AEO (Answer Engine Optimization) foca em estruturar o conteúdo no formato de resposta direta — de modo que tanto buscadores tradicionais quanto IAs consigam extrair facilmente a resposta exata de dentro do conteúdo publicado.

Ambos compartilham uma base técnica com o SEO tradicional — sites rápidos, conteúdo de qualidade, dados estruturados — mas adicionam camadas novas: presença consistente em múltiplas fontes confiáveis, conteúdo formatado como resposta clara a perguntas reais, e indexação também em buscadores como o Bing, que alimenta diretamente o ChatGPT.

O ponto prático: continuar investindo em SEO continua sendo essencial — é a base de tudo. Mas ignorar a camada de GEO e AEO significa abrir mão de um canal de descoberta que só vai crescer nos próximos anos.

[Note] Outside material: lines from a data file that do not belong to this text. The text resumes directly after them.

(* ===== verification/Filesystem.v ===== *)
(** * The root of a container: [src/runtime/filesystem.rs]

    With the calls it makes through [src/sys/mount.rs] and [makedev] of
    [src/sys/ffi.rs].  The kernel is the class [MountKernel]: a call is a
    value, answered with nothing or an [errno]. *)
From S2P Require Import Prelude RustStr Num Error Fault Fs Host Config Mount.

Definition MS_RDONLY : Z := 1.
Definition MS_NOSUID : Z := 2.
Definition MS_NODEV : Z := 4.
Definition MS_NOEXEC : Z := 8.
Definition MS_REMOUNT : Z := 32.
Definition MS_BIND : Z := 4096.
Definition MS_REC : Z := 16384.
Definition MS_PRIVATE : Z := Z.shiftl 1 18.
Definition MS_STRICTATIME : Z := Z.shiftl 1 24.
Definition MNT_DETACH : Z := 2.
(** [0o020000]. *)
Definition S_IFCHR : Z := 0x2000.
Definition EEXIST : Z := 17.
(** [0o755] and [0o1777]; [0o666] is 438. *)
Definition MODE_755 : Z := 493.
Definition MODE_1777 : Z := 1023.

(** [makedev]. *)
Definition makedev (major minor : Z) : Z :=
  Z.lor (Z.lor (Z.lor (Z.land minor 0xff) (wrap_u 64 (Z.shiftl (Z.land major 0xfff) 8)))
               (wrap_u 64 (Z.shiftl (Z.ldiff minor 0xff) 12)))
        (wrap_u 64 (Z.shiftl (Z.ldiff major 0xfff) 32)).

(** The system calls. *)
Inductive Call :=
| CMount (source : option string) (target : string) (fstype : option string) (flags : Z) (data : option string)
| CUmount (target : string) (flags : Z)
| CPivotRoot (new_root put_old : string)
| CChdir (path : string)
| CMkdir (path : string) (mode : Z)
| CSymlink (target linkpath : string)
| CMknod (path : string) (mode dev : Z)
| CTouch (path : string)
| CUnlink (path : string).

#[export] Instance Call_eq_dec : EqDecision Call.
Proof. solve_decision. Defined.

Class MountKernel (H : Type) := {
  sys_do : Call -> H -> option Z * H;
  (** [Path::exists]. *)
  path_exists : string -> H -> bool;
  (** [metadata(p)]: the text of the error or whether it is a directory. *)
  stat_dir : string -> H -> string + bool;
  (** [symlink_metadata(p)]. *)
  lstat_dir : string -> H -> option bool
}.

(** ** [src/sys/mount.rs] *)
Module mnt.
Section ops.
Context {H : Type} `{MountKernel H}.

Definition cstr (s : string) : result string :=
  if contains_char "000" s then Err (Error.Config ("string contains a NUL byte: " +:+ debug_str s)) else Ok s.

Definition cstr_opt (s : option string) : result unit :=
  match s with Some s => _ ← cstr s; Ok tt | None => Ok tt end.

(** [chk(rc, call, ctx)]. *)
Definition call (c : Call) (name ctx : string) : HM H unit := fun h =>
  match sys_do c h with
  | (None, h') => (Ok tt, h')
  | (Some e, h') => (Err (Syscall name e ctx), h')
  end.

(** The same, where [EEXIST] counts as success. *)
Definition call_exist (c : Call) (name ctx : string) : HM H unit := fun h =>
  match sys_do c h with
  | (None, h') => (Ok tt, h')
  | (Some e, h') => if e =? EEXIST then (Ok tt, h') else (Err (Syscall name e ctx), h')
  end.

Definition mount (source : option string) (target : string) (fstype : option string) (flags : Z)
    (data : option string) : HM H unit :=
  _ ← host.lift (cstr_opt source);
  _ ← host.lift (cstr target);
  _ ← host.lift (cstr_opt fstype);
  _ ← host.lift (cstr_opt data);
  call (CMount source target fstype flags data) "mount"
    ("source=" +:+ debug_str (default "-" source) +:+ " target=" +:+ target
     +:+ " fstype=" +:+ debug_str (default "-" fstype) +:+ " flags=0x" +:+ show_u 16 flags
     +:+ " data=" +:+ debug_str (default "-" data)).

Definition umount (target : string) (flags : Z) : HM H unit :=
  _ ← host.lift (cstr target); call (CUmount target flags) "umount2" target.

Definition make_rprivate (path : string) : HM H unit :=
  mount None path None (Z.lor MS_REC MS_PRIVATE) None.

Definition bind (source target : string) (recursive : bool) : HM H unit :=
  let flags := if recursive then Z.lor MS_BIND MS_REC else MS_BIND in
  mount (Some source) target None flags None.

Definition remount_ro (target : string) (extra_flags : Z) : HM H unit :=
  mount None target None (Z.lor (Z.lor (Z.lor MS_REMOUNT MS_BIND) MS_RDONLY) extra_flags) None.

Definition pivot_root (new_root put_old : string) : HM H unit :=
  _ ← host.lift (cstr new_root);
  _ ← host.lift (cstr put_old);
  call (CPivotRoot new_root put_old) "pivot_root" ("new_root=" +:+ new_root +:+ " put_old=" +:+ put_old).

Definition chdir (path : string) : HM H unit :=
  _ ← host.lift (cstr path); call (CChdir path) "chdir" path.

Definition mkdir (path : string) (mode : Z) : HM H unit :=
  _ ← host.lift (cstr path); call_exist (CMkdir path mode) "mkdir" path.

(** [Path::components]: empty parts and inner dots are dropped. *)
Fixpoint normal_parts (l : list string) : list string :=
  match l with
  | [] => []
  | p :: l' => if str_is_empty p || bool_decide (p = ".") then normal_parts l' else p :: normal_parts l'
  end.

Definition components (p : string) : list string :=
  if starts_with "/" p then "/" :: normal_parts (split_on "/" p)
  else match split_on "/" p with
       | "." :: l => "." :: normal_parts l
       | l => normal_parts l
       end.

(** The loop of [mkdir_p] over the components. *)
Fixpoint mkdir_parts (cur : string) (l : list string) (mode : Z) : HM H unit :=
  match l with
  | [] => mret tt
  | comp :: l' =>
      let cur := path.join cur comp in
      _ ← (if str_is_empty cur || bool_decide (cur = "/") then mret tt else mkdir cur mode);
      mkdir_parts cur l' mode
  end.

Definition mkdir_p (p : string) (mode : Z) : HM H unit := mkdir_parts "" (components p) mode.

(** [Path::parent], as its components. *)
Definition parent_parts (p : string) : option (list string) :=
  match components p with
  | [] => None
  | ["/"] => None
  | l => Some (removelast l)
  end.

Definition symlink (target linkpath : string) : HM H unit :=
  _ ← host.lift (cstr target);
  _ ← host.lift (cstr linkpath);
  call_exist (CSymlink target linkpath) "symlink" (linkpath +:+ " -> " +:+ target).

Definition mknod_char (path : string) (mode major minor : Z) : HM H unit :=
  _ ← host.lift (cstr path);
  call_exist (CMknod path (Z.lor S_IFCHR mode) (makedev major minor)) "mknod"
    (path +:+ " c " +:+ show_dec major +:+ ":" +:+ show_dec minor).

Definition touch (path : string) : HM H unit :=
  _ ← host.lift (cstr path); call_exist (CTouch path) "open" path.

(** [std::fs::remove_file]; only [make_devices] calls it, and drops the result. *)
Definition remove_file (path : string) : HM H unit :=
  call (CUnlink path) "unlink" path.

(** [path.exists()] and the two kinds of metadata. *)
Definition exists_ (p : string) : HM H bool := fun h => (Ok (path_exists p h), h).
Definition metadata (p : string) : HM H (string + bool) := fun h => (Ok (stat_dir p h), h).
Definition symlink_metadata (p : string) : HM H (option bool) := fun h => (Ok (lstat_dir p h), h).

End ops.
End mnt.

(** ** [src/runtime/filesystem.rs] *)
Module filesystem.

Definition DEVICES : list (string * Z * Z * Z) :=
  [ ("null", 1, 3, 438); ("zero", 1, 5, 438); ("full", 1, 7, 438);
    ("random", 1, 8, 438); ("urandom", 1, 9, 438); ("tty", 5, 0, 438) ].

Definition DEV_SYMLINKS : list (string * string) :=
  [ ("/proc/self/fd", "fd"); ("/proc/self/fd/0", "stdin"); ("/proc/self/fd/1", "stdout");
    ("/proc/self/fd/2", "stderr"); ("/proc/kcore", "core") ].

(** [trim_start_matches('/')]. *)
Fixpoint trim_slashes (s : string) : string :=
  match s with
  | String a s' => if ascii_dec a "/" then trim_slashes s' else s
  | EmptyString => ""
  end.

Definition join (root rel : string) : string := path.join root (trim_slashes rel).

Section ops.
Context (MYRUN_FAULT : option string) {H : Type} `{MountKernel H}.

Definition check (point : string) : HM H unit := host.lift (fault.check MYRUN_FAULT point).

(** One round of the loop over [DEVICES]. *)
Definition make_device (dev_dir : string) (d : string * Z * Z * Z) : HM H unit :=
  let '(name, major, minor, mode) := d in
  let target := path.join dev_dir name in
  r ← host.try (mnt.mknod_char target mode major minor);
  match r with
  | Ok _ => mret tt
  | Err e =>
      let hostdev := path.join "/dev" name in
      found ← mnt.exists_ hostdev;
      if negb (found : bool) then mret tt
      else
        _ ← mnt.touch target;
        host.map_err (fun e2 => Container ("could not provide /dev/" +:+ name +:+ ": mknod said "
                                +:+ error_str e +:+ ", bind said " +:+ error_str e2))
          (mnt.bind hostdev target false)
  end.

(** One round of the loop over [DEV_SYMLINKS]. *)
Definition make_link (dev_dir : string) (l : string * string) : HM H unit :=
  let '(target, name) := l in
  let link := path.join dev_dir name in
  found ← mnt.exists_ link;
  if found : bool then mret tt else host.ignore (mnt.symlink target link).

Definition make_devices (dev_dir : string) : HM H unit :=
  _ ← host.for_each (make_device dev_dir) DEVICES;
  let ptmx := path.join dev_dir "ptmx" in
  _ ← host.ignore (mnt.remove_file ptmx);
  _ ← host.ignore (mnt.symlink "pts/ptmx" ptmx);
  host.for_each (make_link dev_dir) DEV_SYMLINKS.

(** One round of [mount_volumes]. *)
Definition mount_volume (root : string) (spec : MountSpec.t) : HM H unit :=
  let target := join root (MountSpec.destination spec) in
  _ ← (if bool_decide (MountSpec.fstype spec = "tmpfs") then
         _ ← mnt.mkdir_p target MODE_755;
         mnt.mount (Some "tmpfs") target (Some "tmpfs") (Z.lor MS_NOSUID MS_NODEV) None
       else
         let source := MountSpec.source spec in
         meta ← mnt.metadata source;
         dir ← host.lift (match meta with
                          | inl e => Err (Error.Config ("bind mount source " +:+ source +:+ ": " +:+ e))
                          | inr d => Ok d
                          end);
         _ ← (if dir : bool then mnt.mkdir_p target MODE_755
              else
                _ ← match mnt.parent_parts target with
                    | Some l => mnt.mkdir_parts "" l MODE_755
                    | None => mret tt
                    end;
                mnt.touch target);
         mnt.bind source target true);
  if MountSpec.readonly spec then mnt.remount_ro target MS_REC else mret tt.

Definition mount_volumes (root : string) (mounts : list MountSpec.t) : HM H unit :=
  host.for_each (mount_volume root) mounts.

Definition NSD : Z := Z.lor (Z.lor MS_NOSUID MS_NOEXEC) MS_NODEV.

Definition mount_proc (root : string) : HM H unit :=
  let proc_dir := join root "proc" in
  _ ← mnt.mkdir_p proc_dir MODE_755;
  mnt.mount (Some "proc") proc_dir (Some "proc") NSD None.

Definition mount_sys (root : string) : HM H unit :=
  let sys_dir := join root "sys" in
  _ ← mnt.mkdir_p sys_dir MODE_755;
  let sys_flags := Z.lor NSD MS_RDONLY in
  r ← host.try (mnt.mount (Some "sysfs") sys_dir (Some "sysfs") sys_flags None);
  match r with
  | Ok _ => mret tt
  | Err _ => _ ← mnt.bind "/sys" sys_dir true; mnt.remount_ro sys_dir MS_REC
  end.

(** [/dev] with [pts], [shm] and [mqueue]. *)
Definition mount_dev (dev_dir : string) : HM H unit :=
  _ ← mnt.mkdir_p dev_dir MODE_755;
  _ ← mnt.mount (Some "tmpfs") dev_dir (Some "tmpfs") (Z.lor MS_NOSUID MS_STRICTATIME)
        (Some "mode=755,size=65536k");
  let pts := path.join dev_dir "pts" in
  _ ← mnt.mkdir_p pts MODE_755;
  _ ← host.ignore (mnt.mount (Some "devpts") pts (Some "devpts") (Z.lor MS_NOSUID MS_NOEXEC)
        (Some "gid=5,mode=620,ptmxmode=666"));
  let shm := path.join dev_dir "shm" in
  _ ← mnt.mkdir_p shm MODE_755;
  _ ← mnt.mount (Some "shm") shm (Some "tmpfs") NSD (Some "mode=1777,size=65536k");
  let mqueue := path.join dev_dir "mqueue" in
  _ ← mnt.mkdir_p mqueue MODE_755;
  host.ignore (mnt.mount (Some "mqueue") mqueue (Some "mqueue") NSD None).

Definition mount_tmp (root : string) : HM H unit :=
  let tmp := join root "tmp" in
  _ ← mnt.mkdir_p tmp MODE_1777;
  mnt.mount (Some "tmpfs") tmp (Some "tmpfs") (Z.lor MS_NOSUID MS_NODEV) (Some "mode=1777,size=131072k").

Definition mount_standard (root : string) (cfg : ContainerConfig.t) : HM H unit :=
  _ ← mount_proc root;
  _ ← mount_sys root;
  let dev_dir := join root "dev" in
  _ ← mount_dev dev_dir;
  _ ← mount_tmp root;
  _ ← make_devices dev_dir;
  mount_volumes root (ContainerConfig.mounts cfg).

(** One round of [mask_paths]. *)
Definition mask_path (p : string) : HM H unit :=
  meta ← mnt.symlink_metadata p;
  match meta with
  | None => mret tt
  | Some dir =>
      host.ignore
        (if dir : bool then
           mnt.mount (Some "tmpfs") p (Some "tmpfs")
             (Z.lor (Z.lor (Z.lor MS_RDONLY MS_NOSUID) MS_NODEV) MS_NOEXEC) (Some "size=0k")
         else mnt.bind "/dev/null" p false)
  end.

Definition mask_paths (paths : list string) : HM H unit := host.for_each mask_path paths.

(** One round of [readonly_paths]. *)
Definition readonly_path (p : string) : HM H unit :=
  found ← mnt.exists_ p;
  if negb found then mret tt
  else
    r ← host.try (mnt.bind p p true);
    match r with
    | Err _ => mret tt
    | Ok _ => host.ignore (mnt.remount_ro p MS_REC)
    end.

Definition readonly_paths (paths : list string) : HM H unit := host.for_each readonly_path paths.

(** Step 5. *)
Definition pivot (root : string) : HM H unit :=
  _ ← mnt.chdir root;
  _ ← mnt.pivot_root "." ".";
  _ ← mnt.umount "." MNT_DETACH;
  mnt.chdir "/".

Definition setup (cfg : ContainerConfig.t) : HM H unit :=
  let root := ContainerConfig.rootfs cfg in
  let sec := ContainerConfig.security cfg in
  _ ← mnt.make_rprivate "/";
  _ ← mnt.bind root root true;
  _ ← mount_standard root cfg;
  _ ← (if ContainerConfig.read_only cfg then mnt.remount_ro root 0 else mret tt);
  _ ← check "before_pivot_root";
  _ ← pivot root;
  _ ← check "after_pivot_root";
  if negb (SecurityConfig.privileged sec) then
    _ ← mask_paths (SecurityConfig.masked_paths sec);
    readonly_paths (SecurityConfig.readonly_paths sec)
  else mret tt.

Definition enter_cwd (cwd : string) : HM H unit :=
  host.map_err (fun e => Container ("working directory " +:+ cwd
                          +:+ " does not exist in the container: " +:+ error_str e))
    (mnt.chdir cwd).

End ops.

(** [host_root_is_detached], of the entries of the mount table. *)
Definition root_entries (l : list MountEntry.t) : Z :=
  Z.of_nat (length (filter (fun m => MountEntry.mount_point m = "/") l)).

Definition host_root_is_detached (entries : result (list MountEntry.t)) : bool :=
  match entries with Ok l => root_entries l =? 1 | Err _ => false end.

End filesystem.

O que fazer agora: próximos passos

  1. Não abandone o que já funciona. SEO continua sendo a base de qualquer estratégia de visibilidade digital — o Google ainda domina a vasta maioria das buscas.
  2. Teste você mesmo. Pergunte ao ChatGPT ou à Perplexity sobre o seu setor e sua região. Veja se o seu negócio aparece — e quem aparece no seu lugar.
  3. Produza conteúdo no formato de resposta direta. Artigos que respondem perguntas específicas e completas têm muito mais chance de serem citados por IAs do que páginas genéricas de apresentação institucional.
  4. Garanta presença consistente em múltiplas fontes. Site, Google Business Profile, diretórios do setor e menções externas constroem a credibilidade que tanto o Google quanto as IAs valorizam.
  5. Acompanhe a evolução — sem alarmismo. A transição está acontecendo de forma gradual, não abrupta. Empresas que se adaptarem com consistência ao longo dos próximos anos vão capturar essa nova fonte de visibilidade antes da concorrência.